La chaumière de ma mère est au bout du sentier, adossée à la forêt. Une porte de bois mal jointée, une fenêtre unique, un toit de chaume qui fuit quand il pleut. De la fumée sort de la cheminée — un bon signe, elle a réussi à allumer le feu.

J'entre sans frapper.

Ma mère est assise près de l'âtre, une couverture sur les épaules. Elle tousse dans un linge, mais elle se tourne vers moi et sourit.

— Camille. Ma petite.

Je pose le pain sur la table, je m'agenouille près d'elle, je prends ses mains. Elles sont si maigres, si fragiles. Les jointures saillent sous la peau, les veines dessinent des rivières bleues.

— Comment tu te sens ?

— Mieux, mieux. Le feu m'a réchauffée. Le voisin m'a apporté du bois hier.

— C'est bien.

— Et toi ? Comment ça va au château ?

Sa question est innocente. Elle ne sait pas. Elle ne peut pas savoir. Je lui ai caché la vérité sur mon travail là-haut, sur les bains, sur lui. Elle croit que je reste aux cuisines, que je ne monte jamais.

— Ça va. Margot est gentille. On mange à notre faim.

— Tant mieux. Tant mieux.

Elle caresse mes cheveux comme quand j'étais petite. Ses doigts sont doux malgré la maladie, malgré les années.

— Tu es pâle, ma fille. Tu dors assez ?

— Pas beaucoup, ces derniers temps.

— À cause de quoi ?

Je ne peux pas répondre. Comment dire ? À cause d'un homme. À cause de ses yeux gris. À cause de ce que j'ai fait dans le couloir, seule, en pensant à lui.

— Rien. Les soucis. L'argent.

— Ah, l'argent. Toujours l'argent.

Elle soupire, regarde le feu.

— J'aimerais te laisser quelque chose, Camille. Une dot, un trousseau. Mais il ne reste rien. Ton père nous a quittées trop tôt, et depuis...

— Je sais, maman. C'est pas grave. Je me débrouille.

— Tu te débrouilles trop, peut-être. Je te vois rentrer tard, fatiguée. Je vois tes mains.

Elle prend mes mains, les retourne, regarde mes paumes.

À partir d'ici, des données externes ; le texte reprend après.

(** C2: [handle] dispatches a request, wired to the three callbacks, if
    and only if [beforeHandler] is absent or returns something other
    than exactly [false]; when it returns exactly [false], [handle]
    returns in the world [beforeHandler] left: nothing is sent and no
    callback is subscribed, so none can fire. *)
Theorem handle_dispatches_iff_not_vetoed :
  ((∃ w2 s,
      handle handler errorHandler beforeHandler completeHandler this w =
        Returned tt w2
      ∧ network w2 = network w1 ++ [s]
      ∧ on_next s = handler ∧ on_error s = errorHandler
      ∧ on_complete s = completeHandler)
   ↔ ov ≠ Some (JBool false))
  ∧ (ov = Some (JBool false) →
     handle handler errorHandler beforeHandler completeHandler this w =
       Returned tt w1).
Proof.
  split; [split|].
  - intros (w2 & s & Hh & Hn & _) Hov. subst ov.
    rewrite (handle_vetoed _ _ _ _ _ _ _ Hbefore) in Hh.
    injection Hh as <-. apply (f_equal length) in Hn.
    rewrite length_app in Hn. simpl in Hn. lia.
  - intros Hov.
    rewrite (handle_proceeds _ _ _ _ _ _ _ _ _ Hbefore Hov Hlive).
    eexists _, _. split; [reflexivity|]. simpl. by repeat split.
  - intros ->. by apply handle_vetoed.
Qed.

Hypothesis Hproceeds : ov ≠ Some (JBool false).

(** The request [handle] sends once it proceeds. *)
Lemma handle_sends :
  ∃ w2,
    handle handler errorHandler beforeHandler completeHandler this w =
      Returned tt w2
    ∧ network w2 =
        network w1 ++
          [mkSubscription (client_call (finalize r))
             handler errorHandler completeHandler]
    ∧ heap w2 = <[this := finalize r]> (heap w1).
Proof.
  rewrite (handle_proceeds _ _ _ _ _ _ _ _ _ Hbefore Hproceeds Hlive).
  by eexists.
Qed.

— Tu travailles trop. Tu n'as pas vingt ans, tu devrais t'amuser, rencontrer des jeunes de ton âge. Te marier, avoir des enfants.

— Il n'y a pas de jeunes, maman. Les garçons partent à la ville, ou ils meurent à la guerre. Il ne reste que les vieux et les enfants.

— Alors va à la ville, toi aussi.

— Et toi ? Je te laisse ?

Elle se tait. Elle sait que je ne partirai pas. Pas tant qu'elle vivra.

— Reste aujourd'hui, dit-elle. Repose-toi. On mangera le pain ensemble.

Je m'assois près d'elle, ma tête sur son épaule. Elle sent la cendre, la sueur, la maladie. Mais c'est l'odeur de ma mère, l'odeur de mon enfance, et je ferme les yeux.

Pendant un instant, j'oublie le château.

Pendant un instant, je n'ai plus peur.

Mais quand je ferme les yeux, je vois ses yeux gris. Et je sais que je n'oublierai jamais.